By Janice Kirkel,WBGO

Students in New Jersey are still suffering from the learning loss of the pandemic. Standardized tests from the spring show nearly half of students reading below grade level, with the scores below what they were in 2019.

Paula White of the education nonprofit JerseyCan said there’s a science to teaching reading.

“Phonics, phonemic awareness, fluency, vocabulary and comprehension,” she said. “Some folks think that science of reading is just phonics, phonemic awareness, just sounding out words. That is a very important component but those are not the only components. We also have to focus on fluency as well as building vocabulary.”

White said students have to get to a point where they’re not using all their mental energy just to figure out words.

“If students cannot tackle and identify and read words then they will spend all of their cognitive bandwidth just trying to find out what those words actually are, which will leave them no additional bandwidth to actually derive meaning from the text,” she said.

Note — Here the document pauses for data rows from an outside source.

Record Rep (q : Deque) (xs : list T) : Prop := {
  rep_cap : zlen (buf q) = 0 \/ pow2 (zlen (buf q));
  rep_min : minCap q = 0 \/ pow2 (minCap q);
  rep_count : count q = zlen xs;
  rep_le : zlen xs <= zlen (buf q);
  rep_head : 0 <= head q /\ (head q < zlen (buf q) \/ (head q = 0 /\ zlen (buf q) = 0));
  rep_tail : tail q = wrap (zlen (buf q)) (head q + zlen xs);
  rep_get j : 0 <= j < zlen (buf q) -> zget (buf q) j = cell xs (nth_item (head q) (zlen (buf q)) j) }.

Lemma Rep_no_buf (m : Z) : (m = 0 \/ pow2 m) -> Rep (mkDeque [] 0 0 0 m) [].
Proof. intros Hm. split; cbn; change (zlen (@nil T)) with 0; try (by left); try done; lia. Qed.
Lemma newDeque_Rep : Rep newDeque [].
Proof. apply Rep_no_buf. by left. Qed.

(** *** The index expressions *)
Lemma ix_zget l i x : zget l i = Some x -> ix l i = QOk x.
Proof. unfold ix, zget. destruct (0 <=? i); [|done]. by intros ->. Qed.
Lemma dset_zset l i (x : T) : 0 <= i < zlen l -> dset l i x = QOk (zset l i x).
Proof. intros. unfold dset. destruct (Z.leb_spec 0 i), (Z.ltb_spec i (zlen l)); try lia. done. Qed.
Lemma make_zrep n : 0 <= n -> make zero n = QOk (zrep n zero).
Proof. intros. unfold make. destruct (Z.ltb_spec n 0); [lia|done]. Qed.
Lemma subslice_ok (l : list T) (a b : Z) : 0 <= a <= b -> b <= zlen l -> subslice l a b = QOk (ztake (b - a) (zdrop a l)).
Proof. intros. unfold subslice. destruct (Z.leb_spec 0 a), (Z.leb_spec a b), (Z.leb_spec b (zlen l)); try lia. done. Qed.

Lemma cell_in xs i : 0 <= i < zlen xs -> cell xs i = zget xs i.
Proof. intros. unfold cell. destruct (Z.ltb_spec i (zlen xs)); [done|lia]. Qed.
Lemma cell_out xs i : zlen xs <= i -> cell xs i = Some zero.
Proof. intros. unfold cell. destruct (Z.ltb_spec i (zlen xs)); [lia|done]. Qed.

(** Cells are equal when they belong to the same item. *)
Lemma cell_shift xs ys i j : (i < zlen xs <-> j < zlen ys) -> (i < zlen xs -> zget xs i = zget ys j) ->
  cell xs i = cell ys j.
Proof. intros H1 H2. unfold cell. destruct (Z.ltb_spec i (zlen xs)), (Z.ltb_spec j (zlen ys)); try lia; auto. Qed.

Lemma Rep_pos q xs i : Rep q xs -> 0 <= i < zlen (buf q) -> pos q i = wrap (zlen (buf q)) (head q + i).
Proof. intros [Hc _ _ _ Hh _ _] Hi. unfold pos. apply mask_wrap; [|lia]. destruct Hc; [lia|done]. Qed.
Lemma Rep_next q xs j : Rep q xs -> 0 <= j < zlen (buf q) -> nextPos q j = wrap (zlen (buf q)) (j + 1).
Proof. intros [Hc _ _ _ Hh _ _] Hi. unfold nextPos. apply mask_wrap; [|lia]. destruct Hc; [lia|done]. Qed.
Lemma Rep_prev q xs j : Rep q xs -> 0 <= j < zlen (buf q) ->
  prevPos q j = if j =? 0 then zlen (buf q) - 1 else j - 1.
Proof.
  intros [Hc _ _ _ Hh _ _] Hi. unfold prevPos. destruct Hc as [|Hp]; [lia|].
  destruct (Z.eqb_spec j 0) as [->|].
  - rewrite mask_neg by (done || lia). lia.
  - rewrite mask_wrap by (done || lia). unfold wrap. zcases.
Qed.
Lemma Rep_item q xs i x : Rep q xs -> zget xs i = Some x -> ix (buf q) (wrap (zlen (buf q)) (head q + i)) = QOk x.
Proof.
  intros HR Hx. apply ix_zget. pose proof (zget_range _ _ _ Hx).
  pose proof (rep_le _ _ HR). pose proof (rep_head _ _ HR).
  rewrite (rep_get _ _ HR) by (unfold wrap; zcases). rewrite cell_in by (unfold wrap, nth_item; zcases).
  rewrite <- Hx. f_equal. unfold wrap, nth_item. zcases.
Qed.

In math there was a slight rise in the percentage of students performing at or above grade level, but still only about 38% of students did. White said reading ability affects performance there too.

“We also need to recognize that reading and math are closely correlated, especially when you get to the upper grades. The reality is that every subject is predicated upon reading well,” she said.

White said many schools use a somewhat scattershot approach to teaching reading — and it just doesn’t seem to be working.